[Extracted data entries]
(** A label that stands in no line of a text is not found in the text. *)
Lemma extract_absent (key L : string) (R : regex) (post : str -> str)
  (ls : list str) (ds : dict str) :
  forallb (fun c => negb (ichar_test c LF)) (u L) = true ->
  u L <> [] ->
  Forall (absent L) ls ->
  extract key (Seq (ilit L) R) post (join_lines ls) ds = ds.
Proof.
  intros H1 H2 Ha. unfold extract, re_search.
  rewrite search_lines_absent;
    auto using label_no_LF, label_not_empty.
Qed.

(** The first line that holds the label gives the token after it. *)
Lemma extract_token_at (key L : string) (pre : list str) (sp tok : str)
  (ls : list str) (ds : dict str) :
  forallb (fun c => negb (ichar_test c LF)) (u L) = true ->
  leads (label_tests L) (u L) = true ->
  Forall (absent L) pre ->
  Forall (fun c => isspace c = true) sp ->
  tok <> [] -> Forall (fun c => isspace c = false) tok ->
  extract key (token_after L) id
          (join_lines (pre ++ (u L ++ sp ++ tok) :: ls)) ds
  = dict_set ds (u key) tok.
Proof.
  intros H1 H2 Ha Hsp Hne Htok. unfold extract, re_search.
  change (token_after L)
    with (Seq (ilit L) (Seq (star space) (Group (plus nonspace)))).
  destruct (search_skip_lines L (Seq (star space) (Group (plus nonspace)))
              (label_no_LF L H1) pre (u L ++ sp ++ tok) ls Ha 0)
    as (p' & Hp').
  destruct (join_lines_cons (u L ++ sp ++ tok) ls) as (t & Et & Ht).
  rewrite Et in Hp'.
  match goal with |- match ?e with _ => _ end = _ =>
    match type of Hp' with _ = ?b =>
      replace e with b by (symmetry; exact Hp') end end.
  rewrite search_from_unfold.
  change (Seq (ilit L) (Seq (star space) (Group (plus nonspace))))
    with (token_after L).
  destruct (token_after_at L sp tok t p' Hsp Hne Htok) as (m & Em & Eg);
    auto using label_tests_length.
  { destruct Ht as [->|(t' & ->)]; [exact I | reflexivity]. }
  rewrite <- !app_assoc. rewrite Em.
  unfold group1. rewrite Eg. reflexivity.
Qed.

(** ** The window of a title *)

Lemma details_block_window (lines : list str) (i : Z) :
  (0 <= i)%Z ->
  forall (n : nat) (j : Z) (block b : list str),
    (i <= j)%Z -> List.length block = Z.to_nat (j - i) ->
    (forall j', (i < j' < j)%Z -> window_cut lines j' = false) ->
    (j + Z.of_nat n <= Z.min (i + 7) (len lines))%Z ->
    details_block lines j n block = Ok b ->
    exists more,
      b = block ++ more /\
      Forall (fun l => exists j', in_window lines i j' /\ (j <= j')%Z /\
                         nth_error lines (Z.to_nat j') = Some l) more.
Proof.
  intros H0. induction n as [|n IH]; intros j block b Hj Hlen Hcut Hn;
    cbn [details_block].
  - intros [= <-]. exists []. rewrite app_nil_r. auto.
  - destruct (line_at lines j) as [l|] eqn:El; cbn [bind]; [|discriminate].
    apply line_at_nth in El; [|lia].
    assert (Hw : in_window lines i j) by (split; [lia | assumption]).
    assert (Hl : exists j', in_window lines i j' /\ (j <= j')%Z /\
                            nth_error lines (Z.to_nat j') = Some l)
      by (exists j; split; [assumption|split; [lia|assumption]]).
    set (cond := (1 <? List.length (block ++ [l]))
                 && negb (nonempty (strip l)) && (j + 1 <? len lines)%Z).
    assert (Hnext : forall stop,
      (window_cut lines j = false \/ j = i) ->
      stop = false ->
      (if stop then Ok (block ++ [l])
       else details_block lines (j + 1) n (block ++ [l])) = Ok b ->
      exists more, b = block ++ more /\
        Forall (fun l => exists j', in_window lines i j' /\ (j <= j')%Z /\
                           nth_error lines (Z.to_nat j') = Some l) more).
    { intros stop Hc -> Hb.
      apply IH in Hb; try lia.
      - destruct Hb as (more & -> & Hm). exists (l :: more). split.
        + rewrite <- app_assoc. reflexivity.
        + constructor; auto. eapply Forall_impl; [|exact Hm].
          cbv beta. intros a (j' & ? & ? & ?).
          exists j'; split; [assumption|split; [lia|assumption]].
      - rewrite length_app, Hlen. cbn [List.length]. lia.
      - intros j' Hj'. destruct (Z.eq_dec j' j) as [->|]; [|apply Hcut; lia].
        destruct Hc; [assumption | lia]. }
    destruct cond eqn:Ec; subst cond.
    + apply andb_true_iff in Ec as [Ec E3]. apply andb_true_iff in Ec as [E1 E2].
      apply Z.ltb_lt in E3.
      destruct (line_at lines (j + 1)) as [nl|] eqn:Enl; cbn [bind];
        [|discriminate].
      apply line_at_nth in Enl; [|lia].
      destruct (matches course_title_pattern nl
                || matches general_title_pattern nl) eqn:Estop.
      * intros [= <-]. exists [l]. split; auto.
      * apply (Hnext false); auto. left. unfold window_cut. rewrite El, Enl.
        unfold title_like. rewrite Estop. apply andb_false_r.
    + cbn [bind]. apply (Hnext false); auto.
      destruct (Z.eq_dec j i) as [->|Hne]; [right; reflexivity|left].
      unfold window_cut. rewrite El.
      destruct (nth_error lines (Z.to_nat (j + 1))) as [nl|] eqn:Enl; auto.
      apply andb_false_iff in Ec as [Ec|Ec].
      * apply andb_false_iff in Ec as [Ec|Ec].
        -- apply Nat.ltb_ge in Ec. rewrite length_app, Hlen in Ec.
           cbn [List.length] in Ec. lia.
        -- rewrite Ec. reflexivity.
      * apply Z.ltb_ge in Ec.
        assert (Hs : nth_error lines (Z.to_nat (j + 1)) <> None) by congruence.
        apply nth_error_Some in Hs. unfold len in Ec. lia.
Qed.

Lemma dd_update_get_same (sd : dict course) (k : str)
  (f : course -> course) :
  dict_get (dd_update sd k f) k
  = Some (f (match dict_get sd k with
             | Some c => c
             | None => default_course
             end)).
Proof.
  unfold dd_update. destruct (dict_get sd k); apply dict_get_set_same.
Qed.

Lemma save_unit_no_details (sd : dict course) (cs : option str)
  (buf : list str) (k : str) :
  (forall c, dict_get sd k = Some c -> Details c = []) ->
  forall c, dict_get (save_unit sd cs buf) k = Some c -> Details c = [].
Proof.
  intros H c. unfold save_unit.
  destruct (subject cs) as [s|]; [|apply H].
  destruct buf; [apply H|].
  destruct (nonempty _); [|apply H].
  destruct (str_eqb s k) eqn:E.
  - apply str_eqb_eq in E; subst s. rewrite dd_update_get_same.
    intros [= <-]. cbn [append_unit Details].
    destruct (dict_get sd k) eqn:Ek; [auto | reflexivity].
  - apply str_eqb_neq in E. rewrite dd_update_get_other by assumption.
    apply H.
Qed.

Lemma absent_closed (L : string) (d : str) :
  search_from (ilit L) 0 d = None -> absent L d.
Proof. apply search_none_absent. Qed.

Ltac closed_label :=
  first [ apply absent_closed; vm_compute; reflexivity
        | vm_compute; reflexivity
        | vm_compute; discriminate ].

[Your assignment] Retype every entry above, word for word.

[Exercise result]
(** A label that stands in no line of a text is not found in the text. *)
Lemma extract_absent (key L : string) (R : regex) (post : str -> str)
  (ls : list str) (ds : dict str) :
  forallb (fun c => negb (ichar_test c LF)) (u L) = true ->
  u L <> [] ->
  Forall (absent L) ls ->
  extract key (Seq (ilit L) R) post (join_lines ls) ds = ds.
Proof.
  intros H1 H2 Ha. unfold extract, re_search.
  rewrite search_lines_absent;
    auto using label_no_LF, label_not_empty.
Qed.

(** The first line that holds the label gives the token after it. *)
Lemma extract_token_at (key L : string) (pre : list str) (sp tok : str)
  (ls : list str) (ds : dict str) :
  forallb (fun c => negb (ichar_test c LF)) (u L) = true ->
  leads (label_tests L) (u L) = true ->
  Forall (absent L) pre ->
  Forall (fun c => isspace c = true) sp ->
  tok <> [] -> Forall (fun c => isspace c = false) tok ->
  extract key (token_after L) id
          (join_lines (pre ++ (u L ++ sp ++ tok) :: ls)) ds
  = dict_set ds (u key) tok.
Proof.
  intros H1 H2 Ha Hsp Hne Htok. unfold extract, re_search.
  change (token_after L)
    with (Seq (ilit L) (Seq (star space) (Group (plus nonspace)))).
  destruct (search_skip_lines L (Seq (star space) (Group (plus nonspace)))
              (label_no_LF L H1) pre (u L ++ sp ++ tok) ls Ha 0)
    as (p' & Hp').
  destruct (join_lines_cons (u L ++ sp ++ tok) ls) as (t & Et & Ht).
  rewrite Et in Hp'.
  match goal with |- match ?e with _ => _ end = _ =>
    match type of Hp' with _ = ?b =>
      replace e with b by (symmetry; exact Hp') end end.
  rewrite search_from_unfold.
  change (Seq (ilit L) (Seq (star space) (Group (plus nonspace))))
    with (token_after L).
  destruct (token_after_at L sp tok t p' Hsp Hne Htok) as (m & Em & Eg);
    auto using label_tests_length.
  { destruct Ht as [->|(t' & ->)]; [exact I | reflexivity]. }
  rewrite <- !app_assoc. rewrite Em.
  unfold group1. rewrite Eg. reflexivity.
Qed.

(** ** The window of a title *)

Lemma details_block_window (lines : list str) (i : Z) :
  (0 <= i)%Z ->
  forall (n : nat) (j : Z) (block b : list str),
    (i <= j)%Z -> List.length block = Z.to_nat (j - i) ->
    (forall j', (i < j' < j)%Z -> window_cut lines j' = false) ->
    (j + Z.of_nat n <= Z.min (i + 7) (len lines))%Z ->
    details_block lines j n block = Ok b ->
    exists more,
      b = block ++ more /\
      Forall (fun l => exists j', in_window lines i j' /\ (j <= j')%Z /\
                         nth_error lines (Z.to_nat j') = Some l) more.
Proof.
  intros H0. induction n as [|n IH]; intros j block b Hj Hlen Hcut Hn;
    cbn [details_block].
  - intros [= <-]. exists []. rewrite app_nil_r. auto.
  - destruct (line_at lines j) as [l|] eqn:El; cbn [bind]; [|discriminate].
    apply line_at_nth in El; [|lia].
    assert (Hw : in_window lines i j) by (split; [lia | assumption]).
    assert (Hl : exists j', in_window lines i j' /\ (j <= j')%Z /\
                            nth_error lines (Z.to_nat j') = Some l)
      by (exists j; split; [assumption|split; [lia|assumption]]).
    set (cond := (1 <? List.length (block ++ [l]))
                 && negb (nonempty (strip l)) && (j + 1 <? len lines)%Z).
    assert (Hnext : forall stop,
      (window_cut lines j = false \/ j = i) ->
      stop = false ->
      (if stop then Ok (block ++ [l])
       else details_block lines (j + 1) n (block ++ [l])) = Ok b ->
      exists more, b = block ++ more /\
        Forall (fun l => exists j', in_window lines i j' /\ (j <= j')%Z /\
                           nth_error lines (Z.to_nat j') = Some l) more).
    { intros stop Hc -> Hb.
      apply IH in Hb; try lia.
      - destruct Hb as (more & -> & Hm). exists (l :: more). split.
        + rewrite <- app_assoc. reflexivity.
        + constructor; auto. eapply Forall_impl; [|exact Hm].
          cbv beta. intros a (j' & ? & ? & ?).
          exists j'; split; [assumption|split; [lia|assumption]].
      - rewrite length_app, Hlen. cbn [List.length]. lia.
      - intros j' Hj'. destruct (Z.eq_dec j' j) as [->|]; [|apply Hcut; lia].
        destruct Hc; [assumption | lia]. }
    destruct cond eqn:Ec; subst cond.
    + apply andb_true_iff in Ec as [Ec E3]. apply andb_true_iff in Ec as [E1 E2].
      apply Z.ltb_lt in E3.
      destruct (line_at lines (j + 1)) as [nl|] eqn:Enl; cbn [bind];
        [|discriminate].
      apply line_at_nth in Enl; [|lia].
      destruct (matches course_title_pattern nl
                || matches general_title_pattern nl) eqn:Estop.
      * intros [= <-]. exists [l]. split; auto.
      * apply (Hnext false); auto. left. unfold window_cut. rewrite El, Enl.
        unfold title_like. rewrite Estop. apply andb_false_r.
    + cbn [bind]. apply (Hnext false); auto.
      destruct (Z.eq_dec j i) as [->|Hne]; [right; reflexivity|left].
      unfold window_cut. rewrite El.
      destruct (nth_error lines (Z.to_nat (j + 1))) as [nl|] eqn:Enl; auto.
      apply andb_false_iff in Ec as [Ec|Ec].
      * apply andb_false_iff in Ec as [Ec|Ec].
        -- apply Nat.ltb_ge in Ec. rewrite length_app, Hlen in Ec.
           cbn [List.length] in Ec. lia.
        -- rewrite Ec. reflexivity.
      * apply Z.ltb_ge in Ec.
        assert (Hs : nth_error lines (Z.to_nat (j + 1)) <> None) by congruence.
        apply nth_error_Some in Hs. unfold len in Ec. lia.
Qed.

Lemma dd_update_get_same (sd : dict course) (k : str)
  (f : course -> course) :
  dict_get (dd_update sd k f) k
  = Some (f (match dict_get sd k with
             | Some c => c
             | None => default_course
             end)).
Proof.
  unfold dd_update. destruct (dict_get sd k); apply dict_get_set_same.
Qed.

Lemma save_unit_no_details (sd : dict course) (cs : option str)
  (buf : list str) (k : str) :
  (forall c, dict_get sd k = Some c -> Details c = []) ->
  forall c, dict_get (save_unit sd cs buf) k = Some c -> Details c = [].
Proof.
  intros H c. unfold save_unit.
  destruct (subject cs) as [s|]; [|apply H].
  destruct buf; [apply H|].
  destruct (nonempty _); [|apply H].
  destruct (str_eqb s k) eqn:E.
  - apply str_eqb_eq in E; subst s. rewrite dd_update_get_same.
    intros [= <-]. cbn [append_unit Details].
    destruct (dict_get sd k) eqn:Ek; [auto | reflexivity].
  - apply str_eqb_neq in E. rewrite dd_update_get_other by assumption.
    apply H.
Qed.

Lemma absent_closed (L : string) (d : str) :
  search_from (ilit L) 0 d = None -> absent L d.
Proof. apply search_none_absent. Qed.

Ltac closed_label :=
  first [ apply absent_closed; vm_compute; reflexivity
        | vm_compute; reflexivity
        | vm_compute; discriminate ].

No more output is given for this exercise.